A man suspected of opening fire in a Chicago home Wednesday allegedly killed his wife, infant son and two other young relatives and later told police he heard voices telling him to kill family members, a person close to the investigation told The Associated Press.

The man also told police Allah told him to kill his family and that he was sorry he'd run out of bullets, said the person, who spoke on condition of anonymity because he was not authorized to discuss the investigation. Two others were wounded in the shooting.

Chicago Police said the shootings at the brick home on a tree-lined street happened about 4:30 a.m. The Cook County Medical Examiner's office identified the victims as: 7-month-old Jahad Larry, 3-year-old Kelesha Larry, 16-year-old Keyshai Fields and 19-year-old Tawana Thompson Larry.

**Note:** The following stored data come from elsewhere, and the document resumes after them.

(* ===== verification/EngineJSON.v ===== *)
(** * The JSON of the engine API

    op-node/l2/api.go: the text codecs of the fixed-size and bounded byte types, and the
    payloads as encoding/json writes and reads them by the tags of their fields.  The
    hexadecimal texts of go-ethereum's hexutil and common packages and of uint256 are a
    parameter. *)

From Stdlib Require Import Strings.Ascii.
From S2P Require Import Prelude Types.

(** go-ethereum's hexutil and common, and uint256: the texts of values, and what their
    readers make of the raw JSON of a member or of a text. *)
Class HexUtil := {
  hex_MarshalText : list byte -> string;           (* hexutil.Bytes.MarshalText, Encode *)
  hex_UnmarshalJSON : string -> res (list byte);   (* hexutil.Bytes *)
  hex_UnmarshalText : string -> res (list byte);
  UnmarshalFixedJSON : nat -> string -> res (list byte);
  UnmarshalFixedText : string -> nat -> string -> res (list byte);
  uint64_MarshalText : uint64 -> string;           (* hexutil.Uint64 *)
  uint64_UnmarshalJSON : string -> res uint64;
  uint256_MarshalText : Z -> string;               (* uint256.Int *)
  uint256_UnmarshalJSON : string -> res Z;
}.

Section Codecs.
Context `{HexUtil}.

(** A text as a JSON string; the texts of [HexUtil] have nothing to escape. *)
Definition quote (s : string) : string := String "034"%char (s +:+ String "034"%char EmptyString).

(** [Bytes32] and [Bytes256] *)
Definition Bytes32_UnmarshalJSON (text : string) : res (list byte) := UnmarshalFixedJSON 32 text.
Definition Bytes32_UnmarshalText (text : string) : res (list byte) := UnmarshalFixedText "Bytes32" 32 text.
Definition Bytes32_MarshalText (b : list byte) : string := hex_MarshalText b.
Definition Bytes32_String (b : list byte) : string := hex_MarshalText b.

Definition Bytes256_UnmarshalJSON (text : string) : res (list byte) := UnmarshalFixedJSON 256 text.
Definition Bytes256_UnmarshalText (text : string) : res (list byte) := UnmarshalFixedText "Bytes32" 256 text.
Definition Bytes256_MarshalText (b : list byte) : string := hex_MarshalText b.
Definition Bytes256_String (b : list byte) : string := hex_MarshalText b.

(** [BytesMax32]; the text itself is left out of the error. *)
Definition too_long : error := EMsg "input too long, expected at most 32 hex-encoded, 0x-prefixed, bytes: ".
Definition BytesMax32_UnmarshalJSON (text : string) : res (list byte) :=
  if 64 + 2 + 2 <? Z.of_nat (String.length text) then Err too_long else hex_UnmarshalJSON text.
Definition BytesMax32_UnmarshalText (text : string) : res (list byte) :=
  if 64 + 2 <? Z.of_nat (String.length text) then Err too_long else hex_UnmarshalText text.
Definition BytesMax32_MarshalText (b : list byte) : string := hex_MarshalText b.
Definition BytesMax32_String (b : list byte) : string := hex_MarshalText b.

(** ** Values of JSON: raw literals, arrays and objects *)
Inductive json :=
  | JRaw (text : string)
  | JArr (elems : list json)
  | JObj (members : list (string * json)).

Definition j_text (s : string) : json := JRaw (quote s).
Definition j_bool (b : bool) : json := JRaw (if b then "true" else "false").
Definition j_fixed (n : nat) (v : Z) : json := j_text (hex_MarshalText (be_bytes n v)).
Definition j_data (txs : list Data) : json := JArr ((fun tx => j_text (hex_MarshalText tx)) <$> txs).

(** [json.Marshal]: the members in the order of the fields. *)
Definition Marshal_ExecutionPayload (p : ExecutionPayload) : json := JObj [
  ("parentHash", j_fixed 32 (pl_ParentHash p));
  ("feeRecipient", j_fixed 20 (pl_FeeRecipient p));
  ("stateRoot", j_text (Bytes32_MarshalText (be_bytes 32 (pl_StateRoot p))));
  ("receiptsRoot", j_text (Bytes32_MarshalText (be_bytes 32 (pl_ReceiptsRoot p))));
  ("logsBloom", j_text (Bytes256_MarshalText (be_bytes 256 (pl_LogsBloom p))));
  ("prevRandao", j_text (Bytes32_MarshalText (be_bytes 32 (pl_PrevRandao p))));
  ("blockNumber", j_text (uint64_MarshalText (pl_BlockNumber p)));
  ("gasLimit", j_text (uint64_MarshalText (pl_GasLimit p)));
  ("gasUsed", j_text (uint64_MarshalText (pl_GasUsed p)));
  ("timestamp", j_text (uint64_MarshalText (pl_Timestamp p)));
  ("extraData", j_text (BytesMax32_MarshalText (pl_ExtraData p)));
  ("baseFeePerGas", j_text (uint256_MarshalText (pl_BaseFeePerGas p)));
  ("blockHash", j_fixed 32 (pl_BlockHash p));
  ("transactions", j_data (pl_Transactions p))].

(** [omitempty] leaves out an empty list and a false flag. *)
Definition Marshal_PayloadAttributes (a : PayloadAttributes) : json := JObj (
  [("timestamp", j_text (uint64_MarshalText (at_Timestamp a)));
   ("prevRandao", j_text (Bytes32_MarshalText (be_bytes 32 (at_PrevRandao a))));
   ("suggestedFeeRecipient", j_fixed 20 (at_SuggestedFeeRecipient a))] ++
  (if bool_decide (at_Transactions a = []) then [] else [("transactions", j_data (at_Transactions a))]) ++
  (if at_NoTxPool a then [("noTxPool", j_bool true)] else [])).

Definition Marshal_ForkchoiceState (fc : ForkchoiceState) : json := JObj [
  ("headBlockHash", j_fixed 32 (fc_HeadBlockHash fc));
  ("safeBlockHash", j_fixed 32 (fc_SafeBlockHash fc));
  ("finalizedBlockHash", j_fixed 32 (fc_FinalizedBlockHash fc))].

(** ** [json.Unmarshal] *)

(** Keys match field names exactly, or else up to case, as encoding/json folds it: letters,
    and the two other characters that fold to one (long s and the Kelvin sign). *)
Fixpoint fold_key (l : list byte) : list byte :=
  match l with
  | xc5 :: xbf :: l => x53 :: fold_key l
  | xe2 :: x84 :: xaa :: l => x4b :: fold_key l
  | b :: l => (if (97 <=? b2z b) && (b2z b <=? 122) then z2b (b2z b - 32) else b) :: fold_key l
  | [] => []
  end.
Definition equal_fold (a b : string) : bool :=
  bool_decide (fold_key (String.list_byte_of_string a) = fold_key (String.list_byte_of_string b)).
Definition find_field {A} (fields : list (string * A)) (key : string) : option A :=
  match list_find (fun f => f.1 = key) fields with
  | Some (_, f) => Some f.2
  | None => from_option (fun x => Some x.2.2) None (list_find (fun f => equal_fold f.1 key = true) fields)
  end.

(** The members one after the other, a later one over an earlier; unknown ones are skipped. *)
Fixpoint set_members {S} (fields : list (string * (json -> S -> res S))) (members : list (string * json))
    (v : S) : res S :=
  match members with
  | [] => Ok v
  | (key, j) :: members =>
      v ← match find_field fields key with Some set => set j v | None => Ok v end;
      set_members fields members v
  end.
Definition wrong_type : error := EMsg "json: cannot unmarshal value into Go value".
Definition unmarshal_struct {S} (fields : list (string * (json -> S -> res S))) (j : json) (v : S) : res S :=
  match j with
  | JObj members => set_members fields members v
  | JRaw raw => if String.eqb raw "null" then Ok v else Err wrong_type
  | JArr _ => Err wrong_type
  end.

(** A type with an UnmarshalJSON method gets the raw value; the fixed and bounded byte types
    refuse arrays and objects, which are kept parsed here, as they refuse other types. *)
Definition unmarshaler {A} (f : string -> res A) (j : json) : res A :=
  match j with JRaw raw => f raw | _ => Err wrong_type end.
Definition u_fixed (n : nat) (j : json) : res Z := be_value <$> unmarshaler (UnmarshalFixedJSON n) j.
Definition u_bytes (f : string -> res (list byte)) (j : json) : res Z := be_value <$> unmarshaler f j.
Fixpoint u_list {A} (f : json -> res A) (l : list json) : res (list A) :=
  match l with [] => Ok [] | j :: l => a ← f j; rest ← u_list f l; Ok (a :: rest) end.
Definition u_data (j : json) : res (list Data) :=
  match j with
  | JArr l => u_list (unmarshaler hex_UnmarshalJSON) l
  | JRaw raw => if String.eqb raw "null" then Ok [] else Err wrong_type
  | JObj _ => Err wrong_type
  end.

Definition set_field {A S} (u : json -> res A) (f : A -> S -> S) (j : json) (v : S) : res S :=
  (fun a => f a v) <$> u j.
Definition payload_fields : list (string * (json -> ExecutionPayload -> res ExecutionPayload)) := [
  ("parentHash", set_field (u_fixed 32) (fun a '(mkExecutionPayload _ b c d e f g h i j k l m n) =>
     mkExecutionPayload a b c d e f g h i j k l m n));
  ("feeRecipient", set_field (u_fixed 20) (fun b '(mkExecutionPayload a _ c d e f g h i j k l m n) =>
     mkExecutionPayload a b c d e f g h i j k l m n));
  ("stateRoot", set_field (u_bytes Bytes32_UnmarshalJSON) (fun c '(mkExecutionPayload a b _ d e f g h i j k l m n) =>
     mkExecutionPayload a b c d e f g h i j k l m n));
  ("receiptsRoot", set_field (u_bytes Bytes32_UnmarshalJSON) (fun d '(mkExecutionPayload a b c _ e f g h i j k l m n) =>
     mkExecutionPayload a b c d e f g h i j k l m n));
  ("logsBloom", set_field (u_bytes Bytes256_UnmarshalJSON) (fun e '(mkExecutionPayload a b c d _ f g h i j k l m n) =>
     mkExecutionPayload a b c d e f g h i j k l m n));
  ("prevRandao", set_field (u_bytes Bytes32_UnmarshalJSON) (fun f '(mkExecutionPayload a b c d e _ g h i j k l m n) =>
     mkExecutionPayload a b c d e f g h i j k l m n));
  ("blockNumber", set_field (unmarshaler uint64_UnmarshalJSON) (fun g '(mkExecutionPayload a b c d e f _ h i j k l m n) =>
     mkExecutionPayload a b c d e f g h i j k l m n));
  ("gasLimit", set_field (unmarshaler uint64_UnmarshalJSON) (fun h '(mkExecutionPayload a b c d e f g _ i j k l m n) =>
     mkExecutionPayload a b c d e f g h i j k l m n));
  ("gasUsed", set_field (unmarshaler uint64_UnmarshalJSON) (fun i '(mkExecutionPayload a b c d e f g h _ j k l m n) =>
     mkExecutionPayload a b c d e f g h i j k l m n));
  ("timestamp", set_field (unmarshaler uint64_UnmarshalJSON) (fun j '(mkExecutionPayload a b c d e f g h i _ k l m n) =>
     mkExecutionPayload a b c d e f g h i j k l m n));
  ("extraData", set_field (unmarshaler BytesMax32_UnmarshalJSON) (fun k '(mkExecutionPayload a b c d e f g h i j _ l m n) =>
     mkExecutionPayload a b c d e f g h i j k l m n));
  ("baseFeePerGas", set_field (unmarshaler uint256_UnmarshalJSON) (fun l '(mkExecutionPayload a b c d e f g h i j k _ m n) =>
     mkExecutionPayload a b c d e f g h i j k l m n));
  ("blockHash", set_field (u_fixed 32) (fun m '(mkExecutionPayload a b c d e f g h i j k l _ n) =>
     mkExecutionPayload a b c d e f g h i j k l m n));
  ("transactions", set_field u_data (fun n '(mkExecutionPayload a b c d e f g h i j k l m _) =>
     mkExecutionPayload a b c d e f g h i j k l m n))].
Definition zero_payload : ExecutionPayload := mkExecutionPayload 0 0 0 0 0 0 0 0 0 0 [] 0 0 [].
Definition Unmarshal_ExecutionPayload (j : json) : res ExecutionPayload :=
  unmarshal_struct payload_fields j zero_payload.
End Codecs.

(** ** Round trip *)

(** The documented behaviour of the texts: they read back as what they were written from,
    and those of bytes are "0x" and two digits a byte. *)
Class HexLaws `{HexUtil} := {
  hex_roundtrip b : hex_UnmarshalJSON (quote (hex_MarshalText b)) = Ok b;
  hex_text_roundtrip b : hex_UnmarshalText (hex_MarshalText b) = Ok b;
  hex_length b : String.length (hex_MarshalText b) = (2 + 2 * length b)%nat;
  fixed_roundtrip b : UnmarshalFixedJSON (length b) (quote (hex_MarshalText b)) = Ok b;
  uint64_roundtrip v : in_range 64 v -> uint64_UnmarshalJSON (quote (uint64_MarshalText v)) = Ok v;
  uint256_roundtrip v : in_range 256 v -> uint256_UnmarshalJSON (quote (uint256_MarshalText v)) = Ok v;
}.

(** Values of the widths of the fields. *)
Record payload_ok (p : ExecutionPayload) : Prop := {
  po_hashes : in_range 256 (pl_ParentHash p) /\ in_range 256 (pl_StateRoot p) /\
    in_range 256 (pl_ReceiptsRoot p) /\ in_range 256 (pl_PrevRandao p) /\ in_range 256 (pl_BlockHash p);
  po_address : in_range 160 (pl_FeeRecipient p);
  po_bloom : in_range 2048 (pl_LogsBloom p);
  po_numbers : in_range 64 (pl_BlockNumber p) /\ in_range 64 (pl_GasLimit p) /\
    in_range 64 (pl_GasUsed p) /\ in_range 64 (pl_Timestamp p);
  po_fee : in_range 256 (pl_BaseFeePerGas p);
}.

Section RoundTrip.
Context `{HexLaws}.

Lemma quote_length s : String.length (quote s) = (2 + String.length s)%nat.
Proof.
  assert (E : forall t, String.length (s +:+ t) = (String.length s + String.length t)%nat).
  { intros t. induction s as [|c s IH]; [done|]. change (S (String.length (s +:+ t)) = S (String.length s + String.length t)). by rewrite IH. }
  change (S (String.length (s +:+ String "034"%char EmptyString)) = (2 + String.length s)%nat).
  rewrite E. cbn. lia.
Qed.

(** Bounded bytes are read back exactly when they are within the bound, in both forms. *)
Lemma BytesMax32_codec b :
  BytesMax32_UnmarshalJSON (quote (BytesMax32_MarshalText b)) =
    (if zlen b <=? 32 then Ok b else Err too_long) /\
  BytesMax32_UnmarshalText (BytesMax32_MarshalText b) =
    (if zlen b <=? 32 then Ok b else Err too_long).
Proof.
  unfold BytesMax32_UnmarshalJSON, BytesMax32_UnmarshalText, BytesMax32_MarshalText.
  rewrite quote_length, hex_length, hex_roundtrip, hex_text_roundtrip. unfold zlen.
  destruct (Z.leb_spec (Z.of_nat (length b)) 32).
  - by rewrite !(proj2 (Z.ltb_ge _ _)) by lia.
  - by rewrite !(proj2 (Z.ltb_lt _ _)) by lia.
Qed.

Lemma u_fixed_roundtrip n w v :
  w = 8 * Z.of_nat n -> in_range w v -> u_fixed n (j_fixed n v) = Ok v.
Proof.
  intros Hw Hv. unfold u_fixed, j_fixed, j_text, unmarshaler.
  pose proof (fixed_roundtrip (be_bytes n v)) as E. rewrite length_be_bytes in E. rewrite E. cbn.
  by rewrite (be_value_bytes_small n w v).
Qed.
Lemma u_data_roundtrip txs : u_data (j_data txs) = Ok txs.
Proof.
  unfold j_data, u_data. induction txs as [|tx txs IH]; [done|].
  rewrite fmap_cons. cbn [u_list unmarshaler j_text]. rewrite hex_roundtrip. cbn [mbind res_bind].
  by rewrite IH.
Qed.

Lemma set_member {A S} (fields : list (string * (json -> S -> res S))) key j members v
    (u : json -> res A) f a :
  find_field fields key = Some (set_field u f) -> u j = Ok a ->
  set_members fields ((key, j) :: members) v = set_members fields members (f a v).
Proof. intros E1 E2. cbn [set_members]. unfold set_field in E1. by rewrite E1, E2. Qed.
Lemma set_member_fails {A S} (fields : list (string * (json -> S -> res S))) key j members v
    (u : json -> res A) f e :
  find_field fields key = Some (set_field u f) -> u j = Err e ->
  set_members fields ((key, j) :: members) v = Err e.
Proof. intros E1 E2. cbn [set_members]. unfold set_field in E1. by rewrite E1, E2. Qed.

Lemma u_uint64_roundtrip v :
  in_range 64 v -> unmarshaler uint64_UnmarshalJSON (j_text (uint64_MarshalText v)) = Ok v.
Proof. apply uint64_roundtrip. Qed.
Lemma u_hash_roundtrip v :
  in_range 256 v -> u_bytes Bytes32_UnmarshalJSON (j_text (Bytes32_MarshalText (be_bytes 32 v))) = Ok v.
Proof. by apply (u_fixed_roundtrip 32 256). Qed.
Lemma u_bloom_roundtrip v :
  in_range 2048 v -> u_bytes Bytes256_UnmarshalJSON (j_text (Bytes256_MarshalText (be_bytes 256 v))) = Ok v.
Proof. by apply (u_fixed_roundtrip 256 2048). Qed.

Ltac member lemma := erewrite set_member; [|reflexivity|by apply lemma].

(** A payload reads back as it was written exactly when its extra data is within the
    bound; otherwise reading fails. *)
Lemma ExecutionPayload_json p :
  payload_ok p ->
  Unmarshal_ExecutionPayload (Marshal_ExecutionPayload p) =
    (if zlen (pl_ExtraData p) <=? 32 then Ok p else Err too_long).
Proof.
  intros [(H1 & H2 & H3 & H4 & H5) Ha Hb (N1 & N2 & N3 & N4) Hf].
  unfold Unmarshal_ExecutionPayload, Marshal_ExecutionPayload, unmarshal_struct.
  member (u_fixed_roundtrip 32 256). member (u_fixed_roundtrip 20 160).
  do 2 member u_hash_roundtrip. member u_bloom_roundtrip. member u_hash_roundtrip.
  do 4 member u_uint64_roundtrip.
  pose proof (proj1 (BytesMax32_codec (pl_ExtraData p))) as E.
  destruct (zlen (pl_ExtraData p) <=? 32).
  - member E. member uint256_roundtrip. member (u_fixed_roundtrip 32 256). member u_data_roundtrip.
    by destruct p.
  - eapply set_member_fails; [reflexivity|exact E].
Qed.
End RoundTrip.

The shootings may have resulted from a domestic situation, said police spokeswoman Amina Greer, who would not confirm relationships between the suspected gunman and victims.

The person close the investigation, however, said the suspected gunman was Tawana Thompson Larry's husband and Jahad's father. Kelesha and Keyshai were believed to be his nieces, the person said.

‘He’s not a bad person’
An adult woman, Leona Larry, was in critical condition at Advocate Christ Hospital in Oak Lawn and a 13-year-old boy was in fair condition, according to the hospital.

The person close to the investigation did not have further details about the suspected gunman's statements to police, but the man's sister told reporters at a vigil outside the home that her brother had recently been reading passages from an Islamic text that led him to believe he should kill someone.

"My heart is crushed ... He's not a bad person. I don't know why he would do this," said Letisha Larry, 30, before breaking into tears and walking away.

The person who spoke on condition of anonymity said police believe the gunman also had chased a 12-year-old girl out of the house and fired his weapon at her, but missed, then fled the scene. The person said the girl notified police about what had happened at her house.

Officers spotted the alleged gunman several miles away about 90 minutes later. They also found a handgun but had not determined Wednesday if it was the weapon used in the slayings.

Court documents in Madison, Wis., indicate a man and a woman with the same names as the suspected gunman and his wife were granted joint custody of a 7-month-old boy in a paternity case.

Although there are discrepancies in the spelling of the woman's first name and the first name of the boy — Wisconsin documents list her first name as Twanda and the boy as Jihad — the ages of both are the same as those killed in Chicago.

Criminal history
The man and woman married in March, according to the April 6 paternity judgment granting joint custody. The judgment said the man was unemployed, but was working through a temporary staffing agency in Madison for $10 an hour.

The man named in those court documents has a criminal history involving drugs and theft, beginning when he was in his late teens. In 2000, he was sentenced to 20 months in prison for felony cocaine possession.

Most recently, prosecutors in September 2009 charged him with disorderly conduct and battery after he allegedly attacked Thompson, 18 at the time, in a van in a Wal-Mart parking lot in Madison.

According to a criminal complaint, Thompson told police her husband was angry with her, although the complaint does not say why. As she unloaded the baby stroller he allegedly grabbed her face and squeezed her cheeks, pulled her back inside the van and put her in a chokehold, the complaint said.

He then got out of the van and started swearing at bystanders, shouting something like "What would you do if your woman was acting like this?" He eventually pleaded no contest to misdemeanor battery.